__PROBLEM DETAILS__
Find the line containing "destruct k; discriminate." in the material below; copy that line and all following lines exactly.

■ ■ ■ ■ ■ ■ ■

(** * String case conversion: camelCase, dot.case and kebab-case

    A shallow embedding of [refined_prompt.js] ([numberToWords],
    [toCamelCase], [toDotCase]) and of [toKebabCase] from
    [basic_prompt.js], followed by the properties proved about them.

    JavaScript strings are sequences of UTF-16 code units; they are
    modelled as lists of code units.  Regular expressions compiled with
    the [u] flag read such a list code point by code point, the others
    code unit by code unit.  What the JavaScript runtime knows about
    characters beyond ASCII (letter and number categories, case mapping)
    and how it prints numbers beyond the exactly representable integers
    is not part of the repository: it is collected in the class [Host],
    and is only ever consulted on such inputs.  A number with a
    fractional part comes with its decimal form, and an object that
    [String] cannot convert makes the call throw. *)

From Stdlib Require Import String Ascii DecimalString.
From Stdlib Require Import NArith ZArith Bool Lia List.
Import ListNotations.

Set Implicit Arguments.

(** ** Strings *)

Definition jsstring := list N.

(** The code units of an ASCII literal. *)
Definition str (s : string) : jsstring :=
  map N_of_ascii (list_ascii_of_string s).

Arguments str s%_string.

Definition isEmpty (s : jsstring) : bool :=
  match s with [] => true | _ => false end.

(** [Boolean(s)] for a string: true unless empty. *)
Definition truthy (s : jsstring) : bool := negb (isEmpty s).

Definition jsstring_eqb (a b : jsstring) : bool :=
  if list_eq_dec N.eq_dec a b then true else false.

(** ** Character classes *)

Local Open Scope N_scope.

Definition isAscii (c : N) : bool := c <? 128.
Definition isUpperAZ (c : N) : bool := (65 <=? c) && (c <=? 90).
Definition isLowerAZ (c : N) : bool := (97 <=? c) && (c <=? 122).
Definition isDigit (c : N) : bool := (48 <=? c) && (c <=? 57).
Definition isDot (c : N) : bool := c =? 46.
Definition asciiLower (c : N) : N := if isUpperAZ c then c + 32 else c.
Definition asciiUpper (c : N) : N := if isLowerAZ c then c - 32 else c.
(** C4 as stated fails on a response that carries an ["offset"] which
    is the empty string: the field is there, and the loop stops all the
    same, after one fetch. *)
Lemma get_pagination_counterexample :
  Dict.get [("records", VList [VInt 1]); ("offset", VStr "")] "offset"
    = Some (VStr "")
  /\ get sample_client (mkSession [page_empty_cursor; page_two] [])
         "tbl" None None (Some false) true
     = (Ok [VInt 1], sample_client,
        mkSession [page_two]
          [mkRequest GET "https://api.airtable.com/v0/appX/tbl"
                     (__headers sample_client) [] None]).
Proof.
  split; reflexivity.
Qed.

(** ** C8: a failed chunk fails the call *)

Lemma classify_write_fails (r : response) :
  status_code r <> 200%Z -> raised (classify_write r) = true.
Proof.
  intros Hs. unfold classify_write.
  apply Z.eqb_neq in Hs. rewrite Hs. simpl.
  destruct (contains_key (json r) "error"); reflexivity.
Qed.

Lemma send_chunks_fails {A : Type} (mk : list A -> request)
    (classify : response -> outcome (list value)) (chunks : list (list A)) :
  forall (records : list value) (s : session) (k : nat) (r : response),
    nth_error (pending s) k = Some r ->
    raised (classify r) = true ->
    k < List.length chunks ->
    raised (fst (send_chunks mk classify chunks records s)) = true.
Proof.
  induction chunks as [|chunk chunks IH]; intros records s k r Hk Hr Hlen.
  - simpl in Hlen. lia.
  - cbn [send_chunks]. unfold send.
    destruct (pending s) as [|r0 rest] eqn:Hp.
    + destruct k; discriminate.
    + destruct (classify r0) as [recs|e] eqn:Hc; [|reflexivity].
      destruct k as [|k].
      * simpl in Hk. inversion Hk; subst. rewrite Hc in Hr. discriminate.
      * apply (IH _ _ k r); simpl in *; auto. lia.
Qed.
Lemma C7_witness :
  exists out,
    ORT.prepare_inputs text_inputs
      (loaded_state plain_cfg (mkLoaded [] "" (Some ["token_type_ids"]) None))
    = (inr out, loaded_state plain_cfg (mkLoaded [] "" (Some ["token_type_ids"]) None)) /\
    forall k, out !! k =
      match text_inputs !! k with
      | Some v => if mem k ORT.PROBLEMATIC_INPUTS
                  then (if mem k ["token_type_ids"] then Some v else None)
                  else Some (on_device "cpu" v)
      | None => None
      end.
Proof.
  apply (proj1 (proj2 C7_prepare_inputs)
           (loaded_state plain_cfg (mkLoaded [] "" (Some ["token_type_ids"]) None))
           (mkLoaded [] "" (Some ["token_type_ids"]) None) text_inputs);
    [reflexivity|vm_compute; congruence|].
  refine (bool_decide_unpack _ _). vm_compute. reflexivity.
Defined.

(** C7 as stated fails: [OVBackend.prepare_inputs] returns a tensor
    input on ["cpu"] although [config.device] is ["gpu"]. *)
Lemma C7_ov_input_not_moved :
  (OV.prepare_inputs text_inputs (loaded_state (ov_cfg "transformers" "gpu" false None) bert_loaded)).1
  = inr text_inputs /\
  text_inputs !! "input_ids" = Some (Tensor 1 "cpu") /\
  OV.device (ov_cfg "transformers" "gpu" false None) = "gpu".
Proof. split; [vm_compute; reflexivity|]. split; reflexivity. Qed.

■ ■ ■ ■ ■ ■ ■

__RESPONSE TO THIS EXERCISE__
    + destruct k; discriminate.
    + destruct (classify r0) as [recs|e] eqn:Hc; [|reflexivity].
      destruct k as [|k].
      * simpl in Hk. inversion Hk; subst. rewrite Hc in Hr. discriminate.
      * apply (IH _ _ k r); simpl in *; auto. lia.
Qed.
Lemma C7_witness :
  exists out,
    ORT.prepare_inputs text_inputs
      (loaded_state plain_cfg (mkLoaded [] "" (Some ["token_type_ids"]) None))
    = (inr out, loaded_state plain_cfg (mkLoaded [] "" (Some ["token_type_ids"]) None)) /\
    forall k, out !! k =
      match text_inputs !! k with
      | Some v => if mem k ORT.PROBLEMATIC_INPUTS
                  then (if mem k ["token_type_ids"] then Some v else None)
                  else Some (on_device "cpu" v)
      | None => None
      end.
Proof.
  apply (proj1 (proj2 C7_prepare_inputs)
           (loaded_state plain_cfg (mkLoaded [] "" (Some ["token_type_ids"]) None))
           (mkLoaded [] "" (Some ["token_type_ids"]) None) text_inputs);
    [reflexivity|vm_compute; congruence|].
  refine (bool_decide_unpack _ _). vm_compute. reflexivity.
Defined.

(** C7 as stated fails: [OVBackend.prepare_inputs] returns a tensor
    input on ["cpu"] although [config.device] is ["gpu"]. *)
Lemma C7_ov_input_not_moved :
  (OV.prepare_inputs text_inputs (loaded_state (ov_cfg "transformers" "gpu" false None) bert_loaded)).1
  = inr text_inputs /\
  text_inputs !! "input_ids" = Some (Tensor 1 "cpu") /\
  OV.device (ov_cfg "transformers" "gpu" false None) = "gpu".
Proof. split; [vm_compute; reflexivity|]. split; reflexivity. Qed.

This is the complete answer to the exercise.